(ASSIGNMENT) Using the data that follows, return exactly the lines from the one that contains "intros Hl l" through the one that contains "destruct (row_log l", ends included.

BEGIN PROVIDED ENTRIES

Lemma crash k : exists d, run_ops sb (mkDevice s []) (take k ops) = Ok d /\
  forall s', after_power_loss d s' -> exists fs, mount s' = Ok fs /\
    ((k <= length dirty + 6)%nat /\ shows sb f phys fs s' (block_of s) \/
     (length dirty + 6 <= k)%nat /\ shows sb f phys fs s' (new_image s dirty)).
Proof.
  pose proof (device_facts _ _ _ _ _ _ T pl_bs) as (_ & Hd & Hu). rewrite (p_ops _ _ _ _ _ _ _ _ _ _ _ _ _ _ _ P).
  destruct (run_phases sb [W1; W2; W3; W4; W5] s k pl_bs ltac:(lia)) as (j & i & Hrun & Hj & Hi & Hk).
  { apply (List.Forall_impl _) with (2 := phases_ok). intros ws [Hw _]. exact Hw. }
  eexists. split; [exact Hrun|]. intros s' Ha. apply power_loss in Ha. pose proof (phases_length 5) as Hlen. cbn [take] in Hlen.
  rewrite Hlen, phases_length in Hk. destruct (lost_commit _ _ _ Ha) as [[Hj2 Hc]|[Hj2 Hc]].
  - destruct (mount_before _ _ _ Ha Hj2 Hc) as (fs & Hm & Hs). exists fs. split; [exact Hm|]. left. split; [|exact Hs].
    pose proof (phases_length 1) as H1. destruct j as [|[|[|j]]]; cbn [lookup_total list_lookup_total length] in Hi; cbn [take flat_map app length] in H1;
      [|cbn in Hi; lia|cbn in Hi; lia|lia].
    rewrite app_nil_r in H1. unfold phase in H1. rewrite length_app, length_map in H1. cbn [length] in H1. lia.
  - destruct (mount_after _ _ _ Ha ltac:(lia) Hc) as (fs & Hm & Hs). exists fs. split; [exact Hm|]. right. split; [|exact Hs].
    do 2 (destruct j as [|j]; [lia|]). destruct j as [|[|[|[|j]]]]; lia.
Qed.

(** The next transaction finds no block of its own in the log. *)
Lemma fresh_again j i s' : lost (S (S (S j))) i s' -> fresh s' (with_log f (sequence f + 1) 0) phys.
Proof.
  intros Hl l Hr Hm. cbn [first max_len sequence with_log] in *. pose proof first_pos. left. pose proof pl_fit.
  destruct (lost_log _ _ _ Hl) as [Hd _].
  pose proof (descriptor_facts s sb journal f phys dirty T pl_bs data descriptor pl_fit Hne pl_tags pl_data pl_descriptor) as [(_ & _ & _ & Hdq) _].
  pose proof (commit_facts _ _ _ _ _ _ T pl_bs commit pl_commit) as [(_ & _ & _ & Hcq) _].
  destruct (lost_commit _ _ _ Hl) as [[Hx _]|[_ Hc]]; [lia|].
  destruct (Z.eq_dec l (first f)) as [->|Hlf]; [rewrite Hd, Hdq; lia|].
  destruct (Z.eq_dec l (first f + n + 1)) as [->|Hlc]; [rewrite Hc, Hcq; lia|].
  destruct (row_log l Hr) as [Hrow Hout]. rewrite (proj2 (Z.eqb_neq l _) Hlc) in Hrow.
  assert (forall w k, value (phys l) w None None None None (S k) = default (block_of s (phys l)) w) as Hv
    by (intros w k; unfold value; by do 5 (destruct k as [|k]; [done|])).
  assert (block_of s' (phys l) = default (block_of s (phys l)) (get W1 (phys l))) as Hb
    by (destruct (lost_row _ _ _ _ _ _ _ _ _ Hrow Hl) as [->| ->]; apply Hv).
  destruct (decide (first f + n < l)) as [Hg|Hg].
  - rewrite (Hout Hg) in Hb. cbn [default from_option id] in Hb. rewrite Hb in Hm |- *. pose proof (t_fresh _ _ _ _ _ _ T l Hr Hm). lia.
  - exfalso. destruct (dirty_facts _ _ _ _ _ _ T pl_bs data pl_data) as (_ & _ & Hz & Hlen).
    destruct (lookup_lt_is_Some_2 (map fst data) (Z.to_nat (l - first f - 1))) as [x Hx]; [rewrite length_map; lia|].
    pose proof (get_W1_data _ _ Hx) as Hg1. replace (first f + 1 + Z.of_nat (Z.to_nat (l - first f - 1))) with l in Hg1 by lia.
    rewrite Hg1 in Hb. cbn [default from_option id] in Hb. rewrite Hb in Hm. apply list_lookup_fmap_Some in Hx as (e & -> & He).
    apply list_elem_of_lookup_2 in He. destruct (proj1 (list.Forall_forall _ _) Hz e He) as [_ Hnm]. exact (Hnm Hm).
Qed.

Lemma run_all : exists s', run_ops sb (mkDevice s []) ops = Ok (mkDevice s' []) /\ lost 5 0 s' /\
  block_of s' 0 = d_bytes final /\ block_of s' (phys 0) = clean.
Proof.
  pose proof (device_facts _ _ _ _ _ _ T pl_bs) as (_ & Hd & Hu). rewrite (p_ops _ _ _ _ _ _ _ _ _ _ _ _ _ _ _ P).
  destruct (run_phases sb [W1; W2; W3; W4; W5] s (length (flat_map phase [W1; W2; W3; W4; W5])) pl_bs ltac:(lia)) as (j & i & Hrun & Hj & Hi & Hk).
  { apply (List.Forall_impl _) with (2 := phases_ok). intros ws [Hw _]. exact Hw. }
  rewrite take_ge in Hrun by lia. rewrite Nat.min_id in Hk. pose proof (phases_length 5) as Hlen. cbn [take] in Hlen.
  rewrite Hlen, phases_length in Hk.
  assert (j = 5 /\ i = 0)%nat as [-> ->].
  { pose proof (phases_length 1) as H1. cbn [take flat_map] in H1. rewrite app_nil_r in H1. unfold phase in H1.
    rewrite length_app, length_map in H1. cbn [length] in H1.
    assert (length W4 = length dirty) as H4 by (unfold JournalFacts.W4; by rewrite length_map).
    do 6 (destruct j as [|j]; [cbn [lookup_total list_lookup_total] in Hi; rewrite ?H4 in Hi; cbn [length JournalFacts.W2 JournalFacts.W3 JournalFacts.W5] in Hi; lia|]).
    cbn [length] in Hj. lia. }
  exists (after_phases [W1; W2; W3; W4; W5] s). split; [exact Hrun|].
  assert (lost 5 0 (after_phases [W1; W2; W3; W4; W5] s)) as Hl.
  { apply power_loss. exists []. split; [constructor|reflexivity]. }
  split_and!; [exact Hl..| |].
  - by destruct (lost_row _ _ _ _ _ _ _ _ _ row_super Hl) as [->| ->].
  - by destruct (lost_row _ _ _ _ _ _ _ _ _ row_journal Hl) as [->| ->].
Qed.

Lemma completes : exists s', run_ops sb (mkDevice s []) ops = Ok (mkDevice s' []) /\
  mount s' = Ok (mkExt4 sb []) /\ shows sb f phys (mkExt4 sb []) s' (new_image s dirty) /\
  load_journal_format (mkExt4 sb []) s' journal = Ok (with_log f (sequence f + 1) 0) /\
  fresh s' (with_log f (sequence f + 1) 0) phys.
Proof.
  destruct run_all as (s' & Hrun & Hl & E0 & Ej). exists s'. destruct (mount_final _ _ _ Hl E0) as [Hm Hs].
  split; [exact Hrun|]. split; [exact Hm|]. split; [exact Hs|]. split; [|exact (fresh_again 2 0 s' Hl)].
  destruct (format_facts _ _ _ _ _ _ T pl_bs) as (_ & Hwf & Hsz). pose proof (device_facts _ _ _ _ _ _ T pl_bs) as (_ & Hd & Hu).
  unfold load_journal_format. rewrite (read_log sb s' journal f phys pl_bs (t_plain _ _ _ _ _ _ T) Hsz).
  - cbn [mbind R_bind superblock]. rewrite Ej. apply journal_clean.
  - rewrite (proj1 Hl). exact Hd.
  - rewrite (proj1 Hl). exact Hu.
  - exact (t_journal _ _ _ _ _ _ T s' (lost_home_mix _ _ _ Hl)).
  - intros l Hin. pose proof (t_phys _ _ _ _ _ _ T l Hin). lia.
  - exact Hwf.
  - by left.
Qed.
End Lost.

(** C2: a commit is atomic.  The filesystem is mounted with its journal in a plain
    file apart from the blocks written; these are whole, distinct, keep the
    superblock's layout and have numbers the journal's tags can hold; the log
    holds no newer transaction and the sequence number does not wrap
    ([Transaction]).  Run the first [k] writes and barriers of a commit
    and lose the power: whichever of the writes since the last barrier the
    device keeps, the filesystem mounts, and outside the journal it shows its
    blocks as they were before the transaction or as they are after it, never
    a mixture; before the commit record is issued it is the old state, once
    the barrier behind it has been reached the new one. *)
Theorem crash_atomic s sb journal f phys dirty ops k :
  Transaction s sb journal f phys dirty -> dirty <> [] -> commit_plan (mkExt4 sb []) s dirty = Ok ops ->
  exists d, run_ops sb (mkDevice s []) (take k ops) = Ok d /\
  forall s', after_power_loss d s' -> exists fs, mount s' = Ok fs /\
    ((k <= length dirty + 6)%nat /\ shows sb f phys fs s' (block_of s) \/
     (length dirty + 6 <= k)%nat /\ shows sb f phys fs s' (new_image s dirty)).
Proof.
  intros T Hne Hp. destruct (commit_plan_inv _ _ _ _ _ _ _ T Hne Hp) as (d & c & a & ch & ac & cl & fi & da & P).
  exact (crash _ _ _ _ _ _ _ _ _ _ _ _ _ _ _ T Hne P k).
Qed.

(** C38: under the same conditions ([Transaction]) a commit that is not cut off ends with everything written and nothing
    pending; the filesystem then mounts without a recovery and shows the new
    blocks, its journal is empty under the next sequence number, and no block
    of the log passes for one of the next transaction. *)
Theorem commit_completes s sb journal f phys dirty ops :
  Transaction s sb journal f phys dirty -> dirty <> [] -> commit_plan (mkExt4 sb []) s dirty = Ok ops ->
  exists s', commit_journal (mkExt4 sb []) (mkDevice s []) dirty = Ok (mkDevice s' []) /\
    mount s' = Ok (mkExt4 sb []) /\ shows sb f phys (mkExt4 sb []) s' (new_image s dirty) /\
    load_journal_format (mkExt4 sb []) s' journal = Ok (with_log f (sequence f + 1) 0) /\
    fresh s' (with_log f (sequence f + 1) 0) phys.
Proof.
  intros T Hne Hp. destruct (commit_plan_inv _ _ _ _ _ _ _ T Hne Hp) as (d & c & a & ch & ac & cl & fi & da & P).
  unfold commit_journal. change (contents (mkDevice s [])) with s. rewrite Hp. cbn [mbind R_bind superblock].
  exact (completes _ _ _ _ _ _ _ _ _ _ _ _ _ _ _ T Hne P).
Qed.
End Crash.

(** * A disk

    Sixteen blocks of 4 KB: the superblock, the group descriptors, the inodes,
    a journal of five blocks and data; and a transaction of two blocks, one of
    which begins with the magic number of the journal. *)
Module Disk.
#[local] Transparent crc32c block_of st_read zeros parse parse_tags descriptor_block commit_block journal_superblock
  set_recovery_flag load_inode map_file_block parse_format data_checksum.

(** A checksum simple enough to evaluate. *)
Definition add_up (c : Z) (l : list Z) : Z := u32 (foldl Z.add c l).
#[local] Instance crc : Crc := {| checksum := add_up; checksum_fits := fun c l => wrap_fits 32 (foldl Z.add c l) ltac:(lia) |}.

Definition le (n : nat) (x : Z) : list Z := to_le_bytes n x.
Definition be (n : nat) (x : Z) : list Z := to_be_bytes n x.
Definition id16 : list Z := seqZ 1 16.

(** A block given by the fields that are not zero. *)
Fixpoint field (l : list (Z * list Z)) (a : Z) : Z :=
  match l with
  | [] => 0
  | (off, v) :: l => if (off <=? a) && (a <? off + zlen v) then v !!! Z.to_nat (a - off) else field l a
  end.

Definition super (free : Z) : list (Z * list Z) :=
  [(1024, le 4 16); (1028, le 4 16); (1024 + 12, le 4 free); (1024 + 0x18, le 4 2); (1024 + 0x20, le 4 32768); (1024 + 0x28, le 4 16);
   (1024 + 0x38, le 2 EXT4_MAGIC); (1024 + 0x4c, le 4 1); (1024 + 0x54, le 4 11); (1024 + 0x58, le 2 128);
   (1024 + 0x5c, le 4 COMPAT_HAS_JOURNAL); (1024 + 0x60, le 4 INCOMPAT_EXTENTS); (1024 + 0x68, id16); (1024 + 0xe0, le 4 8)].
Definition groups : list (Z * list Z) := [(8, le 4 2)].
Definition inodes : list (Z * list Z) :=
  [(7 * 128, le 2 0x8180); (7 * 128 + 4, le 4 (5 * BS)); (7 * 128 + 0x20, le 4 EXTENTS_FL);
   (7 * 128 + 0x28, le 2 EXTENT_MAGIC ++ le 2 1 ++ le 2 4 ++ zeros 6 ++ le 4 0 ++ le 2 5 ++ le 2 0 ++ le 4 3)].
Definition log_super : list (Z * list Z) :=
  [(0, be 4 MAGIC); (4, be 4 SUPERBLOCK_V2); (0x0c, be 4 BS); (0x10, be 4 5); (0x14, be 4 1); (0x18, be 4 7); (0x30, id16)].

Definition disk : Storage := mkStorage (16 * BS) (fun a =>
  match a / BS with
  | 0 => field (super 6) a
  | 1 => field groups (a - BS)
  | 2 => field inodes (a - 2 * BS)
  | 3 => field log_super (a - 3 * BS)
  | _ => 0
  end).
Definition sb : Superblock := mkSuperblock 16 16 0 BS 32768 16 128 11 32 COMPAT_HAS_JOURNAL INCOMPAT_EXTENTS 0 id16 (add_up U32_MAX id16) 8 0 (0, 0) 0.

END PROVIDED ENTRIES

(WRITTEN RESPONSE)
  intros Hl l Hr Hm. cbn [first max_len sequence with_log] in *. pose proof first_pos. left. pose proof pl_fit.
  destruct (lost_log _ _ _ Hl) as [Hd _].
  pose proof (descriptor_facts s sb journal f phys dirty T pl_bs data descriptor pl_fit Hne pl_tags pl_data pl_descriptor) as [(_ & _ & _ & Hdq) _].
  pose proof (commit_facts _ _ _ _ _ _ T pl_bs commit pl_commit) as [(_ & _ & _ & Hcq) _].
  destruct (lost_commit _ _ _ Hl) as [[Hx _]|[_ Hc]]; [lia|].
  destruct (Z.eq_dec l (first f)) as [->|Hlf]; [rewrite Hd, Hdq; lia|].
  destruct (Z.eq_dec l (first f + n + 1)) as [->|Hlc]; [rewrite Hc, Hcq; lia|].
  destruct (row_log l Hr) as [Hrow Hout]. rewrite (proj2 (Z.eqb_neq l _) Hlc) in Hrow.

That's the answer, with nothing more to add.